In Frankfurt haben sich in den vergangenen Tagen über 10.000 Menschen an Demonstrationen gegen Rassismus und Polizeigewalt beteiligt. Waren es am Mittwoch noch einige Hundert, brachte die Gruppe Youth against Racism am Freitag bereits 3.000 auf die Beine. Bei der Silent Demo am Samstag versammelten sich statt der angemeldeten 300 über 8.000 vorwiegend junge Menschen auf dem Römerberg, dem benachbarten Paulplatz und in den angrenzenden Straßen.
Solidarität mit der Sache der Afro-Amerikaner mit Blick auf die deutschen Zustände
Wie überall in der Welt war der brutale Mord an George Floyd der Anlass, gegen Rassismus und Polizeigewalt zu demonstrieren. Veranstalter, Redner und Versammelte auf allen Veranstaltungen wiesen jedoch darauf hin, dass diese Demonstrationen nicht alleine Solidaritätskundgebungen mit den Opfern rassistischer Polizeigewalt in den USA sind, sondern sich auch gegen strukturellen Rassismus in Deutschland richteten, der Migrantinnen und Migranten in diesem Land tagtäglich begleitet und sich in allen Lebenslagen durch Benachteiligungen vieler Art äußert.

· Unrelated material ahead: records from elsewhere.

Lemma client_disconnected_fits `{!HashIter Z StoreLock} addr f :
  filter_fits f →
  let '(out, f') := CommandFilter_client_disconnected addr f in
  Forall fits out ∧ filter_fits f'.
Proof.
  intros Hf. unfold CommandFilter_client_disconnected.
  pose proof (client_disconnected_releases addr (f_locks f)) as Hrel.
  destruct (LockBroker_client_disconnected addr (f_locks f)) as [unlocks g].
  destruct Hrel as (_ & _ & stores & _ & -> & _). split; [|done].
  apply Forall_app. split.
  - destruct (_ && _); [|by apply Forall_nil]. cbn [last_enable].
    destruct (last_enable (audio f)) as [e|] eqn:E; [|by apply Forall_nil].
    apply Forall_singleton. unfold fits. rewrite synthesize_audio_disable_length. by apply Hf.
  - apply Forall_fmap, Forall_forall. intros s _. apply fits_synthesize_unlock.
Qed.

Lemma release_dead_fits `{!HashIter Z StoreLock} l out f :
  Forall fits (commands_out out) → filter_fits f →
  Forall fits (commands_out (foldl release_dead (out, f) l).1) ∧
  filter_fits (foldl release_dead (out, f) l).2.
Proof.
  revert out f. induction l as [|a l IH]; intros out f Ho Hf; [by split|]. cbn [foldl].
  cbn [release_dead]. pose proof (client_disconnected_fits a f Hf) as H.
  destruct (CommandFilter_client_disconnected a f) as [cmds f1]. destruct H as [Hc Hf1].
  apply IH; [|done]. unfold commands_out in *. rewrite omap_app. apply Forall_app. split; [done|].
  clear -Hc. by induction Hc; cbn; [constructor|constructor].
Qed.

Und auch in der Multi-Kulti-Stadt Frankfurt endet der Kontakt mit der Polizei für Menschen aus Afrika bisweilen tödlich: Vor neun Jahren wurde Christy Schwundeck in einem Frankfurter Jobcenter von einer Polizistin erschossen und schon am selben Abend wusste die Staatsanwaltschaft, dass der tödliche Schuss Notwehr war. Das selbst der Kollege der Polizistin diese nicht zu erkennen vermochte und entsprechend vor Gericht aussagte, hatte keine Auswirkung auf das Urteil: Die Täterin wurde freigesprochen.
Bisher waren es neben den betroffenen Menschen vor allem linke Gruppen, die gegen die deutschen Zustände auf die Straße gingen; so stellen die Demonstrationen am Wochenende vielleicht einen Wendepunkt dar, denn diese wurden überwiegend von Menschen getragen, die sich zuvor niemals auf diese Weise politisch betätigt haben. Und es muss betont werden, dass sich diese Menschenmassen nicht alleine aus den von Rassismus betroffenen Menschen zusammensetzten, sondern dass es gerade die Mehrheitsgesellschaft war, die sich an diesem Samstag in Frankfurt gegen Rassismus positionierte.
Zeitgleiche Kundgebung von AfD-Anhängern
Diese antirassistischen Demonstrationen stehen auch in deutlichem Kontrast zu den rechtslastigen Freiheits-Demos der Covidioten an den vorhergehenden Wochenenden mit mehreren Hundert Teilnehmern. Auch an diesem Samstag scharten sich etwa 30 verlorene Seelen um den Islamkritiker Zahid Khan, dessen Tochter Mary Khan (AfD) und den AfD-Völkischen Thomas Seitz, denen jedoch bis zu 600 Gegendemonstranten gegenüberstanden. Khan tritt für die „Abschaffung aller Sicherheitsmaßnahmen durch SARS-CoV-2“ ein, so der skurrile Titel seiner Online-Petition.
Während die Blut-und-Boden-Christin Heidi Mund, der Wichtigtuer Hajo Köhn und der Selbstdarsteller Zahid Kahn eine Verschwörung gegen die Freiheit der Deutschen herbei zu fantasieren versuchen, sind Afrikaner und Migranten in Deutschland tatsächlich von Eingriffen in ihre Freiheits- und Menschenrechte betroffen. Die Größenverhältnisse dieser gegensätzlichen Demonstrationen jedenfalls machen deutlich, wo die Menschen in Frankfurt die wirklichen Probleme der Gesellschaft sehen.
Es geht tatsächlich um elementare Grundrechte, um die menschliche Würde, die durch den strukturellen Rassismus angegriffen werden. Und es geht um die urdemokratische Forderung nach der Gleichheit vor dem Gesetz, die einem Teil der Bevölkerung diskret vorenthalten wird. Letztlich wird die bürgerliche Demokratie an ihrem eigenen Anspruch gemessen, den sie nicht zu erfüllen vermag.